Each line of the data that includes "deleteFn" must be copied.

#### RECORD SET

(* ===== verification/NamespaceClient.v ===== *)
(** * pkg/kubernetes/api/core/v1/namespace: the typed client ([kubernetes.go]) *)

From S2P Require Import Prelude GoStrings K8sTypes Prog KubeAPI KubeClient NamespaceBuilder TypedClient TypedClientFacts.

Section NamespaceClient.
Context {C : CoreTypes} {L : ClientLib} {O : ApiOptions}.

Definition getFn : Type := kube_Clientset -> string -> GetOptions -> cio (result Namespace).
Definition createFn : Type := kube_Clientset -> option Namespace -> CreateOptions ->
  cio (result Namespace).
Definition deleteFn : Type := kube_Clientset -> string -> option DeleteOptions -> cio (result ()).

Record Kubeclient := mkKube {
  k_conn : conn;
  get_fn : option getFn;
  create_fn : option createFn;
  del_fn : option deleteFn;
}.

Definition KubeclientBuildOption : Type := Kubeclient -> Kubeclient.

Definition set_conn (c : conn) (k : Kubeclient) : Kubeclient :=
  mkKube c (get_fn k) (create_fn k) (del_fn k).

Definition defaultGet : getFn := fun cli name opts =>
  (call (CGet RNamespace cli EmptyString name opts) : cio _).
Definition defaultDel : deleteFn := fun cli name deleteOpts =>
  call_fn deleteOpts (fun o => call_err (call (CDelete RNamespace cli EmptyString name o))).
Definition defaultCreate : createFn := fun cli namespace createOpts =>
  (call (CCreate RNamespace cli EmptyString namespace createOpts) : cio _).

Definition withDefaults (k : Kubeclient) : Kubeclient :=
  mkKube (conn_withDefaults defaultGetClientset (k_conn k)) (or_default_fn (get_fn k) defaultGet)
    (or_default_fn (create_fn k) defaultCreate) (or_default_fn (del_fn k) defaultDel).

Definition WithClientSet (c : option kube_Clientset) : KubeclientBuildOption := fun k =>
  set_conn (set_clientset c (k_conn k)) k.
Definition WithKubeConfigPath (path : string) : KubeclientBuildOption := fun k =>
  set_conn (set_path path (k_conn k)) k.

Definition zero_kube : Kubeclient := mkKube zero_conn None None None.

Definition NewKubeClient (opts : list KubeclientBuildOption) : Kubeclient :=
  withDefaults (fold_left (fun k o => o k) opts zero_kube).

Definition with_clientset {A} := with_cli (A := A) k_conn set_conn getClientsetOrCached.

Definition Get (name : string) (opts : GetOptions) (k : Kubeclient)
  : cio (Kubeclient * result Namespace) :=
  if decide (TrimSpace name = EmptyString)
  then PRet (k, Err (ErrNew "failed to get namespace: missing namespace name"))
  else with_clientset (fun err => ErrWrap err ("failed to get namespace {" +:+ name +:+ "}")) k
    (fun cli => call_fn (get_fn k) (fun get => get cli name opts)).

Definition Delete (name : string) (deleteOpts : option DeleteOptions) (k : Kubeclient)
  : cio (Kubeclient * result ()) :=
  if decide (TrimSpace name = EmptyString)
  then PRet (k, Err (ErrNew "failed to delete namespace: missing namespace name"))
  else with_clientset (fun err => ErrWrap err ("failed to delete namespace {" +:+ name +:+ "}")) k
    (fun cli => call_fn (del_fn k) (fun del => del cli name deleteOpts)).

Definition Create (namespace : option Namespace) (k : Kubeclient)
  : cio (Kubeclient * result Namespace) :=
  match namespace with
  | None => PRet (k, Err (ErrNew "failed to create namespace: nil namespace object"))
  | Some ns =>
      with_clientset (fun err => ErrWrap err ("failed to create namespace {"
          +:+ Name (ns_meta ns) +:+ "}")) k
        (fun cli => call_fn (create_fn k) (fun create => create cli (Some ns) zero_CreateOptions))
  end.
End NamespaceClient.

(** ** A client in use *)
Section NamespaceClientFacts.
Context {C : CoreTypes} {L : ClientLib} {O : ApiOptions}.

Inductive ns_option : KubeclientBuildOption -> Prop :=
| ns_o_clientset c : ns_option (WithClientSet c)
| ns_o_path path : ns_option (WithKubeConfigPath path).

(** A caller's operations, with options that are not nil. *)
Inductive ns_op :=
| NSGet (name : string) (opts : GetOptions)
| NSDelete (name : string) (opts : DeleteOptions)
| NSCreate (ns : option Namespace).

Definition ns_step (op : ns_op) (k : Kubeclient) : cio Kubeclient :=
  match op with
  | NSGet name opts => next (Get name opts k)
  | NSDelete name opts => next (Delete name (Some opts) k)
  | NSCreate ns => next (Create ns k)
  end.

Definition ns_client (c : conn) : Kubeclient :=
  mkKube c (Some defaultGet) (Some defaultCreate) (Some defaultDel).

Definition ns_profile (k : Kubeclient) : profile :=
  mkProfile RNamespace EmptyString (CConnect (New [])) (kubeConfigPath (k_conn k))
    (clientset (k_conn k)) named.

Lemma ns_new opts :
  Forall ns_option opts ->
  exists c, NewKubeClient opts = ns_client c /\
    conn_inv (ns_profile (NewKubeClient opts)) defaultGetClientset c [].
Proof.
  intros Ho.
  assert (Hf : forall cs p, exists cs' p', fold_left (fun k o => o k) opts
      (set_conn (mkConn cs p None None) zero_kube) = set_conn (mkConn cs' p' None None) zero_kube).
  { induction Ho as [|o opts [c|path] Hopts IH]; intros cs p; [by eexists _, _|apply IH..]. }
  destruct (Hf None EmptyString) as (cs & p & Hk).
  unfold NewKubeClient. change zero_kube with (set_conn (mkConn None EmptyString None None) zero_kube).
  rewrite Hk. eexists. split; [reflexivity|]. constructor; [|done..].
  unfold known. simpl. by destruct cs.
Qed.

Lemma ns_connects k : connects (ns_profile k) defaultGetClientset.
Proof. apply (connects_call _ (CConnect (New [])) id); [done..|]. by intros [cs|e]. Qed.

Lemma ns_step_keeps k op c h :
  conn_inv (ns_profile k) defaultGetClientset c h ->
  wp (allowed (ns_profile k)) (ns_step op (ns_client c)) h
    (fun h' o => exists c', o = Returned (ns_client c') /\
       conn_inv (ns_profile k) defaultGetClientset c' h').
Proof.
  intros Hc. destruct op as [name opts|name opts|ns]; apply keeps_next.
  - unfold Get, with_clientset. case_decide; [by apply keeps_ret|request ns_connects].
  - unfold Delete, with_clientset. case_decide; [by apply keeps_ret|request ns_connects].
  - destruct ns as [ns|]; [|by apply keeps_ret]. unfold Create, with_clientset. request ns_connects.
Qed.

(** Every run of a client of namespaces: no panic, one connection, namespaces
    only. *)
Theorem ns_client_runs opts ops t o :
  Forall ns_option opts ->
  exec (session ns_step ops (NewKubeClient opts)) t o ->
  (forall t1 e t2, t = t1 ++ e :: t2 -> allowed (ns_profile (NewKubeClient opts)) t1 (ev_req e)) /\
  (forall o', o = Some o' -> exists k, o' = Returned k /\
     clientset (k_conn k) = known (ns_profile (NewKubeClient opts)) t).
Proof.
  intros (c & Hn & Hc)%ns_new He. rewrite Hn in He.
  destruct (session_run _ _ ns_client _ ops c t o (ns_step_keeps _) Hc He) as [Ha Ho].
  split; [done|]. intros o' Ho'. destruct (Ho o' Ho') as (c' & -> & Hk). by eexists.
Qed.
End NamespaceClientFacts.
(* ===== verification/NFSServer.v ===== *)
(** * provisioner/helper_kernel_nfs_server.go: the objects of an NFS server

    Creating and deleting the claim, the deployment and the service behind an
    NFS volume, and waiting for the claim to be bound.  A Go function that
    fills fields of its options returns them; the [error] it returns is the
    second component.  Error messages keep their constant text and the names
    they end with. *)

From S2P Require Import Prelude GoStrings K8sTypes MetaHelper Hook Prog KubeAPI HookExecute.
From S2P Require Import Env VolumeConfig NodeAffinity.
From S2P Require PVCBuilder ServiceBuilder VolumeBuilder ContainerBuilder PodTemplateBuilder DeploymentBuilder.

Definition nfsPvcNameLabelKey : string := "nfs.openebs.io/nfs-pvc-name".
Definition nfsPvcUIDLabelKey : string := "nfs.openebs.io/nfs-pvc-uid".
Definition nfsPvcNsLabelKey : string := "nfs.openebs.io/nfs-pvc-namespace".
Definition NFSServerPort : Z := 2049.
Definition RPCBindPort : Z := 111.
Definition DefaultBackendPvcBoundTimeout : Z := 60.

Section NFSServer.
Context {C : CoreTypes} {P : PatchLib} {Y : MayaConfig} {M : MayaEnv}.

(** [Provisioner] (types.go) without the handles to the outside world; the
    timeout is in seconds. *)
Record Provisioner := mkProvisioner {
  namespace : string;
  serverNamespace : string;
  defaultConfig : list MConfig;
  getVolumeConfig : string -> PersistentVolumeClaim -> io (result VolumeConfig);
  useClusterIP : bool;
  nodeAffinity : NodeAffinity;
  backendPvcTimeout : Z;
  hook : option Hook;
}.

Record KernelNFSServerOptions := mkOpts {
  provisionerNS : string;
  pvName : string;
  capacity : string;
  pvcName : string;
  pvcUID : string;
  pvcNamespace : string;
  backendStorageClass : string;
  backendPvcName : string;
  serviceName : string;
  deploymentName : string;
  nfsServerCustomConfig : string;
  leaseTime : Z;
  graceTime : Z;
  fsGroup : option Z;
  permissionsGID : string;
  permissionsUID : string;
  permissionsMode : string;
  resources : option ResourceRequirements;
}.

(** [o.backendPvcName = x] and so on *)
Definition set_backendPvcName (x : string) (o : KernelNFSServerOptions) : KernelNFSServerOptions :=
  mkOpts (provisionerNS o) (pvName o) (capacity o) (pvcName o) (pvcUID o) (pvcNamespace o)
    (backendStorageClass o) x (serviceName o) (deploymentName o) (nfsServerCustomConfig o)
    (leaseTime o) (graceTime o) (fsGroup o) (permissionsGID o) (permissionsUID o)
    (permissionsMode o) (resources o).
Definition set_serviceName (x : string) (o : KernelNFSServerOptions) : KernelNFSServerOptions :=
  mkOpts (provisionerNS o) (pvName o) (capacity o) (pvcName o) (pvcUID o) (pvcNamespace o)
    (backendStorageClass o) (backendPvcName o) x (deploymentName o) (nfsServerCustomConfig o)
    (leaseTime o) (graceTime o) (fsGroup o) (permissionsGID o) (permissionsUID o)
    (permissionsMode o) (resources o).
Definition set_deploymentName (x : string) (o : KernelNFSServerOptions) : KernelNFSServerOptions :=
  mkOpts (provisionerNS o) (pvName o) (capacity o) (pvcName o) (pvcUID o) (pvcNamespace o)
    (backendStorageClass o) (backendPvcName o) (serviceName o) x (nfsServerCustomConfig o)
    (leaseTime o) (graceTime o) (fsGroup o) (permissionsGID o) (permissionsUID o)
    (permissionsMode o) (resources o).

(** The fields a delete sets; every other field is its zero value. *)
Definition delete_opts (name : string) : KernelNFSServerOptions :=
  mkOpts EmptyString name EmptyString EmptyString EmptyString EmptyString EmptyString
    EmptyString EmptyString EmptyString EmptyString 0 0 None EmptyString EmptyString
    EmptyString None.

Definition validate (nfsServerOpts : KernelNFSServerOptions) : error := None.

########

**OUTPUT:**
Definition deleteFn : Type := kube_Clientset -> string -> option DeleteOptions -> cio (result ()).
  del_fn : option deleteFn;
Definition defaultDel : deleteFn := fun cli name deleteOpts =>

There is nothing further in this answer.